(** ** The worker processor *)

Lemma complete_withdrawal_insufficient (amb : Ambient) (tid : N) (t : Transaction)
    (a : Account) (bank_transaction_id : string) (bank_response : option string)
    (e : Env) :
  transactions (session e) !! tid = Some t ->
  accounts (session e) !! tx_account_id t = Some a ->
  0 < tx_amount t ->
  acc_balance a < tx_amount t ->
  WithdrawalService.complete_withdrawal amb false tid bank_transaction_id bank_response e
  = (Raise (Exc InsufficientBalanceError
              ("Insufficient balance. Available: " +:+ str_decimal (acc_balance a)
               +:+ ", Required: " +:+ str_decimal (tx_amount t))),
     env_with_session (database e) e).
Proof.
  intros Ht Ha Hpos Hlt. unfold WithdrawalService.complete_withdrawal.
  rewrite (bind_ok _ _ _ _ _ (get_transaction_found tid t e Ht)).
  apply complete_withdrawal_locked_insufficient; assumption.
Qed.

Lemma process_withdrawal_insufficient (task : TaskInstance) (amb : Ambient)
    (r : BankResponse) (tid : N) (tx : Transaction) (acc : Account) (e : Env) :
  transactions (database e) !! tid = Some tx ->
  tx_id tx = tid ->
  0 < tx_amount tx ->
  accounts (database e) !! tx_account_id tx = Some acc ->
  acc_balance acc < tx_amount tx ->
  br_status r = BankResponseStatus.SUCCESS ->
  let msg := "Insufficient balance. Available: " +:+ str_decimal (acc_balance acc)
             +:+ ", Required: " +:+ str_decimal (tx_amount tx) in
  let t1 := tx_with_status TransactionStatus.PROCESSING tx in
  let S1 := put_transaction t1 (database e) in
  let t2 := tx_with_bank_response None
              (tx_with_error_message
                 (Some ("Max retries exceeded: " +:+ msg +:+ "."
                        +:+ " Balance reserved, requires manual review."))
                 (tx_with_status TransactionStatus.PENDING_REVIEW t1)) in
  let S2 := put_transaction t2 S1 in
  GenericTransactionProcessor.process Strategy.WithdrawalStrategy task amb
    (BankReturns r) tid e
  = if max_retries task <=? retries task then
      (Ok (ResultPendingReview (str_uuid tid) msg
             (Some "Balance reserved, manual review required")),
       mkEnv S2 S2 (cache e) (task_queue e) (commit_log e ++ [S1; S2]))
    else
      (Raise (Exc InsufficientBalanceError msg),
       mkEnv S1 S1 (cache e) (task_queue e) (commit_log e ++ [S1])).
Proof.
  intros Htx Hid Hpos Hacc Hlt Hst msg t1 S1 t2 S2.
  unfold GenericTransactionProcessor.process.
  unfold bind at 1. unfold GenericTransactionProcessor.get_db at 1. simpl.
  set (e0 := env_with_session (database e) e).
  assert (H1 : BaseTransactionService.update_status tid TransactionStatus.PROCESSING e0
               = (Ok t1, env_commit (env_with_session (put_transaction t1 (session e0)) e0))).
  { apply update_status_ok; assumption. }
  set (e1 := env_commit (env_with_session (put_transaction t1 (session e0)) e0)) in H1.
  assert (Ht1 : transactions (session e1) !! tid = Some t1).
  { simpl. rewrite Hid. apply lookup_insert_eq. }
  assert (Ha1 : accounts (session e1) !! tx_account_id t1 = Some acc) by exact Hacc.
  assert (H2 : GenericTransactionProcessor._handle_success Strategy.WithdrawalStrategy amb
                 tid r e1
               = (Raise (Exc InsufficientBalanceError msg), env_with_session (database e1) e1)).
  { unfold GenericTransactionProcessor._handle_success, Strategy.complete_transaction.
    erewrite bind_raise; [reflexivity |].
    erewrite bind_raise; [reflexivity |].
    apply (complete_withdrawal_insufficient amb tid t1 acc); assumption. }
  unfold try_finally, try_except.
  rewrite (bind_ok _ _ _ _ _ H1).
  unfold GenericTransactionProcessor.call_bank. rewrite bind_ret_l. rewrite Hst.
  rewrite H2.
  unfold GenericTransactionProcessor._handle_exception.
  cbn [exc_msg].
  assert (Hnf : contains "not found" (lower msg) = false)
    by apply insufficient_balance_message_not_found.
  rewrite Hnf.
  destruct (max_retries task <=? retries task).
  - unfold GenericTransactionProcessor._mark_for_review.
    cbn [Strategy.get_transaction_type_name String.eqb Ascii.eqb Bool.eqb exc_msg].
    set (e2 := env_with_session (database e1) e1).
    assert (H3 : BaseTransactionService.mark_pending_review tid
                   ("Max retries exceeded: " +:+ msg +:+ "."
                    +:+ " Balance reserved, requires manual review.") None
                   (env_with_session (database e2) e2)
                 = (Ok t2, env_commit (env_with_session
                                         (put_transaction t2 (database e2))
                                         (env_with_session (database e2) e2)))).
    { apply mark_pending_review_ok; [exact Ht1 | exact Hpos]. }
    unfold Session.in_new_session, try_finally, try_except.
    unfold bind at 1. unfold bind at 1.
    rewrite H3. simpl. unfold env_commit, env_with_session. simpl.
    rewrite <- app_assoc. reflexivity.
  - simpl. reflexivity.
Qed.

Lemma log_extends_stable (L : list Tables) : stable (log_extends L).
Proof.
  constructor.
  - intros e (rest & H). exists (rest ++ [session e]). simpl. rewrite H.
    symmetry. apply app_assoc.
  - intros e H. exact H.
  - intros e e' (rest & H) _ _ Hl. exists rest. rewrite Hl. exact H.
  - intros e e' _ H. exact H.
Qed.

Lemma log_extends_flush_account (L : list Tables) (a : Account) :
  preserves (log_extends L) (Session.flush_account a).
Proof.
  intros e H. unfold Session.flush_account, Session.check_balance_non_negative, bind.
  destruct (0 <=? acc_balance a); exact H.
Qed.

(** [process] begins by opening a session, so the view left behind by
    earlier code does not matter. *)
Lemma process_fresh_session (s : Strategy.t) (task : TaskInstance) (amb : Ambient)
    (bank : BankOutcome) (tid : N) (e : Env) :
  GenericTransactionProcessor.process s task amb bank tid e
  = GenericTransactionProcessor.process s task amb bank tid
      (env_with_session (database e) e).
Proof. reflexivity. Qed.

Lemma process_after_update (s : Strategy.t) (task : TaskInstance) (amb : Ambient)
    (bank : BankOutcome) (tid : N) (tx : Transaction) (e : Env) :
  transactions (database e) !! tid = Some tx ->
  0 < tx_amount tx ->
  GenericTransactionProcessor.process s task amb bank tid e
  = process_rest s task amb bank tid
      (mkEnv (put_transaction (tx_with_status TransactionStatus.PROCESSING tx) (database e))
             (put_transaction (tx_with_status TransactionStatus.PROCESSING tx) (database e))
             (cache e) (task_queue e)
             (commit_log e
              ++ [put_transaction (tx_with_status TransactionStatus.PROCESSING tx)
                    (database e)])).
Proof.
  intros Htx Hpos.
  unfold GenericTransactionProcessor.process, process_rest.
  unfold bind at 1. unfold GenericTransactionProcessor.get_db at 1. simpl.
  set (e0 := env_with_session (database e) e).
  pose proof (update_status_ok tid TransactionStatus.PROCESSING tx e0 Htx Hpos) as H1.
  unfold try_finally, try_except.
  rewrite (bind_ok _ _ _ _ _ H1). reflexivity.
Qed.

Lemma preserves_process_rest (P : Env -> Prop) (s : Strategy.t) (task : TaskInstance)
    (amb : Ambient) (bank : BankOutcome) (tid : N) :
  stable P ->
  (forall r, bank = BankReturns r -> br_status r = BankResponseStatus.SUCCESS ->
             preserves P (GenericTransactionProcessor._handle_success s amb tid r)) ->
  preserves P (process_rest s task amb bank tid).
Proof.
  intros HP Hsuccess.
  unfold process_rest, GenericTransactionProcessor.call_bank,
    GenericTransactionProcessor._handle_transient_error,
    GenericTransactionProcessor._handle_permanent_failure.
  preserves_step HP; [| preserves_step HP].
  preserves_step HP; [| apply preserves_handle_exception; exact HP].
  destruct bank as [r | x].
  - rewrite bind_ret_l.
    destruct (br_status r) eqn:Hst;
      try (apply (Hsuccess r eq_refl Hst));
      preserves_auto HP; auto using preserves_fail_transaction.
  - rewrite bind_raise_l. preserves_auto HP.
Qed.

Lemma process_deposit_success (task : TaskInstance) (amb : Ambient)
    (r : BankResponse) (tid : N) (tx : Transaction) (acc : Account) (e : Env) :
  transactions (database e) !! tid = Some tx ->
  tx_id tx = tid ->
  0 < tx_amount tx ->
  accounts (database e) !! tx_account_id tx = Some acc ->
  0 <= acc_balance acc ->
  webhook_deliveries (database e) !! delivery_id amb = None ->
  br_status r = BankResponseStatus.SUCCESS ->
  let t1 := tx_with_status TransactionStatus.PROCESSING tx in
  let t' := completed t1 (or_default (br_transaction_id r) EmptyString)
              (Some (or_default (br_message r) EmptyString)) in
  let a' := acc_with_balance (acc_balance acc + tx_amount tx) acc in
  exists e' : Env,
    GenericTransactionProcessor.process Strategy.DepositStrategy task amb
      (BankReturns r) tid e
    = (Ok (ResultSuccess (str_uuid tid) (br_transaction_id r)), e')
    /\ accounts (database e') = <[acc_id acc := a']> (accounts (database e))
    /\ transactions (database e') = <[tid := t']> (transactions (database e)).
Proof.
  intros Htx Hid Hpos Hacc Hbal Hfresh Hst t1 t' a'.
  rewrite (process_after_update _ _ _ _ _ tx e Htx Hpos).
  fold t1. set (S1 := put_transaction t1 (database e)).
  set (e1 := mkEnv S1 S1 (cache e) (task_queue e) (commit_log e ++ [S1])).
  assert (Ht1 : transactions (session e1) !! tid = Some t1).
  { simpl. rewrite Hid. apply lookup_insert_eq. }
  destruct (complete_deposit_locked_ok amb t1 acc
              (or_default (br_transaction_id r) EmptyString)
              (Some (or_default (br_message r) EmptyString)) e1 Hacc Hpos Hbal)
    as (r' & e2 & Hrun & Hok & Hdb & _ & _ & _).
  specialize (Hok Hfresh). subst r'.
  exists (env_with_session (database e2) e2). split.
  - unfold process_rest, try_finally, try_except.
    unfold GenericTransactionProcessor.call_bank. rewrite bind_ret_l. rewrite Hst.
    unfold GenericTransactionProcessor._handle_success, Strategy.complete_transaction,
      DepositService.complete_deposit.
    unfold bind at 1. unfold bind at 1.
    rewrite (bind_ok _ _ _ _ _ (get_transaction_found tid t1 e1 Ht1)).
    rewrite Hrun. reflexivity.
  - destruct Hdb as [Hda Hdt]. simpl. rewrite Hda, Hdt. simpl. split; [reflexivity |].
    rewrite Hid. apply insert_insert_eq.
Qed.

Lemma put_transaction_twice (t1 t2 : Transaction) (T : Tables) :
  tx_id t1 = tx_id t2 ->
  put_transaction t1 (put_transaction t2 T) = put_transaction t1 T.
Proof.
  intros H. unfold put_transaction, tables_with_transactions. simpl.
  rewrite H, insert_insert_eq. reflexivity.
Qed.

Lemma env_with_session_same (e : Env) :
  session e = database e -> env_with_session (database e) e = e.
Proof. intros H. destruct e. simpl in *. subst. reflexivity. Qed.


(** ** Claims about the worker processor and withdrawal completion *)

(** C1 (amended).  The processor does not inspect the stored status of the
    transaction it is handed, terminal or not.  (a) The outcome of a delivery
    (result and final environment) is the same whatever status the row
    carried before.  (b) The first thing the delivery commits is the row
    with status PROCESSING.  (c) If the bank does not answer SUCCESS, no
    account changes.  (d) If the bank answers SUCCESS to a deposit job, the
    completion is carried out (again): the job returns the SUCCESS result,
    the account is credited with the amount and the row ends in SUCCESS. *)
Theorem C1_duplicate_delivery_is_processed_again
    (strategy : Strategy.t) (task : TaskInstance) (amb : Ambient) (bank : BankOutcome)
    (tid : N) (tx : Transaction) (e : Env) :
  transactions (database e) !! tid = Some tx ->
  tx_id tx = tid ->
  0 < tx_amount tx ->
  (forall s0 : TransactionStatus.t,
      GenericTransactionProcessor.process strategy task amb bank tid
        (with_stored_status s0 tx e)
      = GenericTransactionProcessor.process strategy task amb bank tid e)
  /\ log_extends
       (commit_log e
        ++ [put_transaction (tx_with_status TransactionStatus.PROCESSING tx) (database e)])
       (snd (GenericTransactionProcessor.process strategy task amb bank tid e))
  /\ ((forall r, bank = BankReturns r -> br_status r <> BankResponseStatus.SUCCESS) ->
      accounts
        (database (snd (GenericTransactionProcessor.process strategy task amb bank tid e)))
      = accounts (database e))
  /\ (forall (r : BankResponse) (acc : Account),
        bank = BankReturns r ->
        br_status r = BankResponseStatus.SUCCESS ->
        accounts (database e) !! tx_account_id tx = Some acc ->
        acc_id acc = tx_account_id tx ->
        0 <= acc_balance acc ->
        webhook_deliveries (database e) !! delivery_id amb = None ->
        exists e' : Env,
          GenericTransactionProcessor.process Strategy.DepositStrategy task amb bank tid e
          = (Ok (ResultSuccess (str_uuid tid) (br_transaction_id r)), e')
          /\ accounts (database e') !! tx_account_id tx
             = Some (acc_with_balance (acc_balance acc + tx_amount tx) acc)
          /\ tx_status <$> transactions (database e') !! tid
             = Some TransactionStatus.SUCCESS).
Proof.
  intros Htx Hid Hpos.
  set (t1 := tx_with_status TransactionStatus.PROCESSING tx).
  set (S1 := put_transaction t1 (database e)).
  split; [| split; [| split]].
  - intros s0.
    assert (Hs0 : transactions (database (with_stored_status s0 tx e)) !! tid
                  = Some (tx_with_status s0 tx)).
    { simpl. rewrite Hid. apply lookup_insert_eq. }
    rewrite (process_after_update _ _ _ _ _ _ _ Hs0 Hpos).
    rewrite (process_after_update _ _ _ _ _ _ _ Htx Hpos).
    f_equal. simpl.
    change (tx_with_status TransactionStatus.PROCESSING (tx_with_status s0 tx)) with t1.
    rewrite (put_transaction_twice t1 (tx_with_status s0 tx) (database e) eq_refl).
    reflexivity.
  - rewrite (process_after_update _ _ _ _ _ _ _ Htx Hpos).
    apply (preserves_process_rest (log_extends (commit_log e ++ [S1]))).
    + apply log_extends_stable.
    + intros r _ _. apply preserves_handle_success.
      * apply log_extends_stable.
      * apply log_extends_flush_account.
    + exists []. simpl. rewrite app_nil_r. reflexivity.
  - intros Hbank.
    rewrite (process_after_update _ _ _ _ _ _ _ Htx Hpos).
    assert (H : accounts_fixed (accounts (database e))
                  (snd (process_rest strategy task amb bank tid
                          (mkEnv S1 S1 (cache e) (task_queue e) (commit_log e ++ [S1]))))).
    { apply preserves_process_rest.
      - apply accounts_fixed_stable.
      - intros r Hr Hst. exfalso. exact (Hbank r Hr Hst).
      - split; reflexivity. }
    destruct H as [_ H]. exact H.
  - intros r acc Hr Hst Hacc Hkey Hbal Hfresh. subst bank.
    destruct (process_deposit_success task amb r tid tx acc e Htx Hid Hpos Hacc Hbal
                Hfresh Hst) as (e' & Hrun & Ha & Ht).
    exists e'. split; [exact Hrun |]. split.
    + rewrite Ha, <- Hkey. apply lookup_insert_eq.
    + rewrite Ht, lookup_insert_eq. reflexivity.
Qed.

Your goal:
The lines from the one containing "- intros r acc" through the end of the data are to be copied exactly, the first and last of them included.

Solved problem:
  - intros r acc Hr Hst Hacc Hkey Hbal Hfresh. subst bank.
    destruct (process_deposit_success task amb r tid tx acc e Htx Hid Hpos Hacc Hbal
                Hfresh Hst) as (e' & Hrun & Ha & Ht).
    exists e'. split; [exact Hrun |]. split.
    + rewrite Ha, <- Hkey. apply lookup_insert_eq.
    + rewrite Ht, lookup_insert_eq. reflexivity.
Qed.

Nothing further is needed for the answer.